(** * AI travel photo generator: a shallow embedding of the event handlers

    The repository is a React front end over the hosted [blink] SDK.  The
    handlers of [App], [InstantIDModule], [PhotoMakerModule] and
    [FaceSwapModule] are embedded as programs of a small monad that threads
    the UI state (the [useState] cells), consults the outside world through
    oracles (storage, AI endpoints, clock) and records every observable
    effect as an event of the run.

    Conventions.
    - A JS [number] is modelled by an exact rational ([Q]); array lengths,
      loop indices and millisecond counts are [nat].
    - A JS string is a [string]; [length] and [slice] count bytes.
    - [await f(x)] is one trace event carrying the call and its outcome; a
      rejected promise is [inl e], which the monad propagates to the
      enclosing [try]. *)

From Stdlib Require Import String Ascii List Bool Arith ZArith QArith Lia.
From Stdlib Require Import DecimalString DecimalNat Permutation.
Import ListNotations.

Local Open Scope string_scope.
Local Open Scope list_scope.

Infix "+++" := String.append (right associativity, at level 60).

(** ** JavaScript string helpers *)

(** [String(n)] for a non-negative integer. *)
Definition Number_toString (n : nat) : string :=
  NilZero.string_of_uint (Nat.to_uint n).

(** [s.slice(-k)]: the last [k] characters (the whole string when shorter). *)
Definition slice_last (k : nat) (s : string) : string :=
  substring (String.length s - k) k s.

(** White space removed by [String.prototype.trim] (ASCII part). *)
Definition is_space (c : ascii) : bool :=
  match nat_of_ascii c with
  | 9%nat | 10%nat | 11%nat | 12%nat | 13%nat | 32%nat => true
  | _ => false
  end.

Fixpoint trimStart (s : string) : string :=
  match s with
  | String c r => if is_space c then trimStart r else s
  | EmptyString => EmptyString
  end.

Fixpoint trimEnd (s : string) : string :=
  match s with
  | String c r =>
      match trimEnd r with
      | EmptyString => if is_space c then EmptyString else String c EmptyString
      | r' => String c r'
      end
  | EmptyString => EmptyString
  end.

Definition trim (s : string) : string := trimEnd (trimStart s).

(** Truthiness of a string: the empty string is falsy. *)
Definition truthy (s : string) : bool :=
  match s with EmptyString => false | _ => true end.


(** ** Data model *)

Record File := mkFile { file_name : string; file_type : string }.

Record User := mkUser {
  user_id : string;
  user_email : string;
  user_displayName : option string }.

Record GeneratedImage := mkGeneratedImage {
  gi_id : string;
  gi_url : string;
  gi_destination : string;
  gi_originalImage : string;
  gi_originalImages : option (list string);
  gi_createdAt : string }.

(** [TrainingImage], [InstantIDImage], [PhotoMakerImage] and [FacePortrait]
    are the same interface under four names. *)
Record PreviewImage := mkPreviewImage {
  img_id : string;
  img_file : File;
  img_url : string;
  img_uploadedUrl : option string }.

Abbreviation TrainingImage := PreviewImage (only parsing).
Abbreviation InstantIDImage := PreviewImage (only parsing).
Abbreviation PhotoMakerImage := PreviewImage (only parsing).
Abbreviation FacePortrait := PreviewImage (only parsing).

Inductive ModelStatus := training | ready | failed.

Definition ModelStatus_eqb (a b : ModelStatus) : bool :=
  match a, b with
  | training, training | ready, ready | failed, failed => true
  | _, _ => false
  end.

Record LoRAModel := mkLoRAModel {
  lm_id : string;
  lm_name : string;
  lm_status : ModelStatus;
  lm_trainingImages : list string;
  lm_createdAt : string;
  lm_progress : option Q }.

Record Destination := mkDestination {
  d_id : string;
  d_name : string;
  d_emoji : string;
  d_description : string }.

Definition TRAVEL_DESTINATIONS : list Destination :=
  [ mkDestination "paris" "Paris, France" "üóº" "Eiffel Tower backdrop";
    mkDestination "tokyo" "Tokyo, Japan" "üèØ" "Cherry blossoms & temples";
    mkDestination "bali" "Bali, Indonesia" "üèùÔ∏è" "Tropical paradise";
    mkDestination "nyc" "New York City" "üèôÔ∏è" "Urban skyline";
    mkDestination "santorini" "Santorini, Greece" "üèõÔ∏è" "Blue domes & sunset";
    mkDestination "machu-picchu" "Machu Picchu, Peru" "‚õ∞Ô∏è" "Ancient ruins";
    mkDestination "dubai" "Dubai, UAE" "üèóÔ∏è" "Modern architecture";
    mkDestination "iceland" "Iceland" "üåã" "Northern lights & glaciers" ].

(** ** The outside world *)

(** A thrown value: [new Error(msg)] or whatever a rejected SDK promise
    carries. *)
Inductive Exn := Error (msg : string).

Record UploadResult := mkUploadResult { publicUrl : string }.

Record AiImage := mkAiImage { url : string }.

(** [{ data }] of an AI response; [data] may be missing. *)
Record AiResponse := mkAiResponse { data : option (list AiImage) }.

Record GenerateImageRequest := mkGenerateImageRequest {
  gen_prompt : string;
  gen_quality : string;
  gen_size : string;
  gen_n : nat }.

Record ModifyImageRequest := mkModifyImageRequest {
  mod_images : list string;
  mod_prompt : string;
  mod_quality : string;
  mod_size : string;
  mod_n : nat }.

(** ** UI state: the [useState] cells of the four components *)

Record AppState := mkAppState {
  user : option User;
  selectedFile : option File;
  selectedDestination : string;
  isGenerating : bool;
  generationProgress : Q;
  generatedImages : list GeneratedImage;
  generateMultiple : bool;
  trainingImages : list TrainingImage;
  currentModel : option LoRAModel;
  isTrainingModel : bool;
  trainingProgress : Q;
  useCustomModel : bool }.

Record InstantIDState := mkInstantIDState {
  iid_referenceImages : list InstantIDImage;
  iid_isGenerating : bool;
  iid_generationProgress : Q }.

Record PhotoMakerState := mkPhotoMakerState {
  pm_referenceImages : list PhotoMakerImage;
  pm_isGenerating : bool;
  pm_generationProgress : Q;
  pm_customPrompt : string;
  pm_generateMultiple : bool }.

Record FaceSwapState := mkFaceSwapState {
  fs_facePortrait : option FacePortrait;
  fs_isGenerating : bool;
  fs_generationProgress : Q }.

Record UI := mkUI {
  app : AppState;
  instantID : InstantIDState;
  photoMaker : PhotoMakerState;
  faceSwap : FaceSwapState }.

(** A call of a state setter, with the value the cell takes. *)
Inductive SetCall :=
| setIsGenerating (b : bool)
| setGenerationProgress (q : Q)
| setGeneratedImages (l : list GeneratedImage)
| setTrainingImages (l : list TrainingImage)
| setCurrentModel (m : option LoRAModel)
| setIsTrainingModel (b : bool)
| setTrainingProgress (q : Q)
| setUseCustomModel (b : bool)
| InstantID_setReferenceImages (l : list InstantIDImage)
| InstantID_setIsGenerating (b : bool)
| InstantID_setGenerationProgress (q : Q)
| PhotoMaker_setReferenceImages (l : list PhotoMakerImage)
| PhotoMaker_setIsGenerating (b : bool)
| PhotoMaker_setGenerationProgress (q : Q)
| FaceSwap_setIsGenerating (b : bool)
| FaceSwap_setGenerationProgress (q : Q).

Definition apply_app (c : SetCall) (s : AppState) : AppState :=
  let upd ig gp gi ti cm it tp uc :=
    mkAppState (user s) (selectedFile s) (selectedDestination s) ig gp gi
               (generateMultiple s) ti cm it tp uc in
  let ig := isGenerating s in
  let gp := generationProgress s in
  let gi := generatedImages s in
  let ti := trainingImages s in
  let cm := currentModel s in
  let it := isTrainingModel s in
  let tp := trainingProgress s in
  let uc := useCustomModel s in
  match c with
  | setIsGenerating b => upd b gp gi ti cm it tp uc
  | setGenerationProgress q => upd ig q gi ti cm it tp uc
  | setGeneratedImages l => upd ig gp l ti cm it tp uc
  | setTrainingImages l => upd ig gp gi l cm it tp uc
  | setCurrentModel m => upd ig gp gi ti m it tp uc
  | setIsTrainingModel b => upd ig gp gi ti cm b tp uc
  | setTrainingProgress q => upd ig gp gi ti cm it q uc
  | setUseCustomModel b => upd ig gp gi ti cm it tp b
  | _ => s
  end.

Definition apply_instantID (c : SetCall) (s : InstantIDState) : InstantIDState :=
  match c with
  | InstantID_setReferenceImages l =>
      mkInstantIDState l (iid_isGenerating s) (iid_generationProgress s)
  | InstantID_setIsGenerating b =>
      mkInstantIDState (iid_referenceImages s) b (iid_generationProgress s)
  | InstantID_setGenerationProgress q =>
      mkInstantIDState (iid_referenceImages s) (iid_isGenerating s) q
  | _ => s
  end.

Definition apply_photoMaker (c : SetCall) (s : PhotoMakerState) : PhotoMakerState :=
  let upd r g p :=
    mkPhotoMakerState r g p (pm_customPrompt s) (pm_generateMultiple s) in
  match c with
  | PhotoMaker_setReferenceImages l =>
      upd l (pm_isGenerating s) (pm_generationProgress s)
  | PhotoMaker_setIsGenerating b =>
      upd (pm_referenceImages s) b (pm_generationProgress s)
  | PhotoMaker_setGenerationProgress q =>
      upd (pm_referenceImages s) (pm_isGenerating s) q
  | _ => s
  end.

Definition apply_faceSwap (c : SetCall) (s : FaceSwapState) : FaceSwapState :=
  match c with
  | FaceSwap_setIsGenerating b =>
      mkFaceSwapState (fs_facePortrait s) b (fs_generationProgress s)
  | FaceSwap_setGenerationProgress q =>
      mkFaceSwapState (fs_facePortrait s) (fs_isGenerating s) q
  | _ => s
  end.

Definition apply_set (c : SetCall) (s : UI) : UI :=
  mkUI (apply_app c (app s)) (apply_instantID c (instantID s))
       (apply_photoMaker c (photoMaker s)) (apply_faceSwap c (faceSwap s)).

(** ** Observable effects *)

Inductive Event :=
| StorageUpload (file : File) (path : string) (upsert : bool)
                (res : Exn + UploadResult)
| AiGenerateImage (req : GenerateImageRequest) (res : Exn + AiResponse)
| AiModifyImage (req : ModifyImageRequest) (res : Exn + AiResponse)
| DateNow (t : nat)
| SetTimeout (ms : nat)
| ToastSuccess (msg : string)
| ToastError (msg : string)
| ConsoleError (label : string) (e : Exn)
| RevokeObjectURL (u : string)
| SetState (c : SetCall).

(** The hosted services and the clock.  An answer may depend on the
    logical time of the call (the number of effects performed before it),
    so any sequence of outcomes is some environment. *)
Record Env := mkEnv {
  storage_upload : nat -> File -> string -> bool -> Exn + UploadResult;
  ai_generateImage : nat -> GenerateImageRequest -> Exn + AiResponse;
  ai_modifyImage : nat -> ModifyImageRequest -> Exn + AiResponse;
  date_now : nat -> nat;
  toISOString : nat -> string;
  toLocaleDateString : nat -> string }.

Record World := mkWorld { ui : UI; tick : nat }.

(** ** The handler monad: reader of [Env], state [World], errors [Exn],
       writer of [Event]s *)

Record Run (A : Type) := mkRun {
  result : Exn + A;
  final : World;
  events : list Event }.

Arguments mkRun {A}.
Arguments result {A}.
Arguments final {A}.
Arguments events {A}.

Definition M (A : Type) : Type := Env -> World -> Run A.

Definition ret {A} (a : A) : M A := fun _ w => mkRun (inr a) w [].

Definition bind {A B} (m : M A) (k : A -> M B) : M B :=
  fun env w =>
    match m env w with
    | mkRun (inr a) w1 ev1 =>
        match k a env w1 with
        | mkRun r w2 ev2 => mkRun r w2 (ev1 ++ ev2)
        end
    | mkRun (inl e) w1 ev1 => mkRun (inl e) w1 ev1
    end.

Notation "x <- m ;; k" := (bind m (fun x => k))
  (at level 61, m at next level, right associativity).
Notation "m ;; k" := (bind m (fun _ => k))
  (at level 61, right associativity).

Definition throw {A} (e : Exn) : M A := fun _ w => mkRun (inl e) w [].

Definition ask : M Env := fun env w => mkRun (inr env) w [].

Definition emit (e : Event) : M unit :=
  fun _ w => mkRun (inr tt) (mkWorld (ui w) (S (tick w))) [e].
(** * PBEV table extraction (src/extract_pdf.py): model and properties

    The script reads the tables of the PBEV report with pdfplumber, keeps the
    vehicle rows, binds each row to the 28 column schema, and derives a few
    columns with pandas.  This file embeds the functions of the script
    ([limpar], [para_numero], [eh_cabecalho], [eh_veiculo], [extrair],
    [parsear], [pos_processar]) together with the part of the Python runtime
    they call, and states the properties of the specification about them.

    - [Py]: Python [str] as a sequence of code points, its methods used by the
      script, and the [float(str)] constructor;
    - [F64]: binary64 arithmetic (IEEE 754, round to nearest even) on
      [spec_float], [numpy.round] and the literals of the script;
    - [Pbev]: the script itself. *)

From Stdlib Require Import String Ascii.
From Stdlib Require Import ZArith NArith Bool List Lia Permutation.
From Stdlib Require Import Floats.SpecFloat.
Import ListNotations.

(* ====================================================================== *)
(** * Python strings *)
(* ====================================================================== *)

Module Py.

(** A Python [str] is an immutable sequence of Unicode code points. *)
Definition char := N.
Definition str := list char.

(** ** Literals

    Literals are written as Rocq strings, which hold the UTF-8 bytes of the
    text; [U] decodes them to code points.  A lead byte opens a code point
    with its payload bits and every continuation byte appends six bits. *)

Definition utf8_step (acc : list N) (b : N) : list N :=
  if (b <? 128)%N then b :: acc
  else if (b <? 192)%N then
    match acc with
    | cp :: rest => (cp * 64 + (b - 128))%N :: rest
    | [] => []
    end
  else if (b <? 224)%N then (b - 192)%N :: acc
  else if (b <? 240)%N then (b - 224)%N :: acc
  else (b - 240)%N :: acc.
(** One event handled; an early [return] leaves the world as it is. *)
Definition run (e : Event) (w : World) : World :=
  match e with
  | TypeInput s =>
      {| ui := {| messages := messages (ui w); input := s;
                  loading := loading (ui w) |};
         requests := requests w; inflight := inflight w |}
  | SubmitForm now_id now_ts =>
      match handleSubmit now_id now_ts w with
      | Some w' => w'
      | None => w
      end
  | SuggestionClick k now_id now_ts =>
      handleSuggestionClick (nth k suggestions []) now_id now_ts w
  | Settle awaited clock => settle awaited clock w
  end.

Inductive reachable : World -> Prop :=
| reach_initial : reachable initial
| reach_run e w : reachable w -> available e w = true -> reachable (run e w).

Definition other (r : Role) : Role :=
  match r with user => assistant | assistant => user end.

Definition role_eqb (a b : Role) : bool :=
  match a, b with
  | user, user | assistant, assistant => true
  | _, _ => false
  end.

(** The log takes turns: its first message is from [next], and each
    message is followed by one from the other side. *)
Fixpoint alternates (next : Role) (l : list ChatMessage) : bool :=
  match l with
  | [] => true
  | m :: r => role_eqb (type m) next && alternates (other next) r
  end.

Definition countRole (r : Role) (l : list ChatMessage) : nat :=
  length (filter (fun m => match type m, r with
                           | user, user | assistant, assistant => true
                           | _, _ => false
                           end) l).

End AIChat.

(** ** Sample data used in the examples below *)

Module Examples.

(** Sunday 7 January 2024 at 15:00 and at 10:00 UTC, the Monday after and
    the Saturday before at 09:00 UTC. *)
Definition sunday_3pm : Z := 1704639600000.
Definition sunday_10am : Z := 1704621600000.
Definition monday_9am : Z := 1704704400000.
Definition saturday_9am : Z := 1704531600000.

Definition clock : nat -> Z := fun _ => sunday_3pm.

Definition task (i : string) (cat : string) (done : bool) (due created : Z)
  : Home.Task :=
  {| Home.id := lit i; Home.title := lit "Water the plants";
     Home.completed := done; Home.priority := Home.medium;
     Home.category := lit cat;
     Home.dueDate := due; Home.createdAt := created |}.

Definition dueToday : Home.Task :=
  task "11" "Work" false sunday_10am saturday_9am.
Definition dueTomorrow : Home.Task :=
  task "12" "Personal" false monday_9am saturday_9am.
Definition dueYesterday : Home.Task :=
  task "13" "Work" true saturday_9am saturday_9am.
Definition doneThisMorning : Home.Task :=
  task "14" "Personal" true sunday_10am sunday_10am.

Definition store : list Home.Task := [dueToday; dueTomorrow; dueYesterday].
(** C10: on fewer than two points no list of diagonals is returned.  On the
    empty list the minimum over an empty range raises in [find_chains]; on a
    single point the labels and the sweep order are computed and the second
    element of the sweep order does not exist. *)
Theorem triangulate_too_few_points points :
  (length points < 2)%nat →
  (∀ fuel diagonals, triangulate_fuel fuel points ≠ Ok diagonals) ∧
  (points = [] →
     leftmost points = Raise ValueError ∧
     ∀ fuel, find_chains_fuel fuel points = Raise ValueError ∧
             triangulate_fuel fuel points = Raise ValueError) ∧
  (∀ p, points = [p] →
     sweep_order points = Ok [0%nat] ∧
     PyList.getitem [0%nat] 1 = Raise IndexError ∧
     ∀ fuel, (1 ≤ fuel)%nat →
       find_chains_fuel fuel points = Ok [UPPER] ∧
       triangulate_fuel fuel points = Raise IndexError).
Proof.
  intros Hn.
  assert (Hempty : ∀ fuel, find_chains_fuel fuel [] = Raise ValueError ∧
                           triangulate_fuel fuel [] = Raise ValueError).
  { intros fuel. split; reflexivity. }
  assert (Hone : ∀ p fuel, (1 ≤ fuel)%nat →
            find_chains_fuel fuel [p] = Ok [UPPER] ∧
            triangulate_fuel fuel [p] = Raise IndexError).
  { intros p fuel Hfuel. destruct fuel as [|fuel]; [lia|].
    assert (Hc : find_chains_fuel (S fuel) [p] = Ok [UPPER]) by reflexivity.
    split; [exact Hc|].
    unfold triangulate_fuel, sweep_fuel. cbv zeta. rewrite Hc. reflexivity. }
  split; [|split].
  - intros fuel diagonals H.
    destruct points as [|p [|q points]]; [| |simpl in Hn; lia].
    + destruct (Hempty fuel) as [_ He]. congruence.
    + destruct fuel as [|fuel]; [discriminate H|].
      destruct (Hone p (S fuel)) as [_ He]; [lia|]. congruence.
  - intros ->. split; [reflexivity | exact Hempty].
  - intros p ->. split; [reflexivity|]. split; [reflexivity|]. apply Hone.
Qed.
Lemma undo_interned e tr (s : linear_solver F) u s' :
  interned_below (e :: tr) (m_rows s) (m_monomials s) (m_mono2var s) (num_vars s) ->
  undo e s = Ok (u, s') ->
  interned_below tr (m_rows s') (m_monomials s') (m_mono2var s') (num_vars s').
Proof.
  assert (Heng : forall (f : var_t -> F -> F),
             interned_below tr (tail (m_rows s)) (m_monomials s) (m_mono2var s) (num_vars s) ->
             (r0 <- back_row ;; sz2fixplex r0.2 ;;; fp_call r0.2 (f r0.1) ;;; pop_row) s
               = Ok (u, s') ->
             interned_below tr (m_rows s') (m_monomials s') (m_mono2var s') (num_vars s')).
  { intros f H Hu. rewrite bind_back_row in Hu.
    destruct (m_rows s) as [|r rows] eqn:Hr; [done|].
    rewrite engine_call_run in Hu. rewrite Hr in Hu.
    destruct (fix_get s r.2); [injection Hu as _ <-; exact H|].
    destruct (ext_of r.2); [injection Hu as _ <-; exact H|done]. }
  destruct e; simpl; intros [Ht H] Hu.
  - injection Hu as _ <-. exact H.
  - rewrite bind_back_row in Hu.
    destruct (m_rows s) as [|r rows] eqn:Hr; [done|]. destruct H as [Hc H].
    unfold bind, pop_row, modify in Hu.
    destruct (m_sz2num_vars s !! r.2) as [c|] eqn:Hl; [|done].
    injection Hu as _ <-. simpl. rewrite Hr. simpl.
    assert (Hn : num_vars s r.2 = c) by (unfold num_vars; by rewrite Hl).
    eapply interned_below_ext; [|exact H].
    intros w. unfold num_vars at 3. simpl. case_decide as Hw.
    + subst w. rewrite list_lookup_insert_eq by (by eapply lookup_lt_Some).
      simpl. rewrite Hn in *. by rewrite uint_decr_small.
    + by rewrite list_lookup_insert_ne.
  - destruct (m_monomials s) as [|m ms] eqn:Hm; [done|].
    injection Hu as _ <-. exact H.
  - destruct (m_rows s) as [|r rows] eqn:Hr; [by rewrite bind_back_row, Hr in Hu|].
    apply (Heng (fun _ => fp_restore_bound)); [exact H | exact Hu].
  - destruct (m_rows s) as [|r rows] eqn:Hr; [by rewrite bind_back_row, Hr in Hu|].
    apply (Heng fp_del_row); [exact H | exact Hu].
  - destruct (m_rows s) as [|r rows] eqn:Hr; [by rewrite bind_back_row, Hr in Hu|].
    apply (Heng (fun _ => fp_restore_ineq)); [exact H | exact Hu].
Qed.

- **Task to carry out**
Lines from the beginning of the data above through the line containing "loop indices and" are to be returned exactly, and no others.

- **Solution to the exercise**
(** * AI travel photo generator: a shallow embedding of the event handlers

    The repository is a React front end over the hosted [blink] SDK.  The
    handlers of [App], [InstantIDModule], [PhotoMakerModule] and
    [FaceSwapModule] are embedded as programs of a small monad that threads
    the UI state (the [useState] cells), consults the outside world through
    oracles (storage, AI endpoints, clock) and records every observable
    effect as an event of the run.

    Conventions.
    - A JS [number] is modelled by an exact rational ([Q]); array lengths,
      loop indices and millisecond counts are [nat].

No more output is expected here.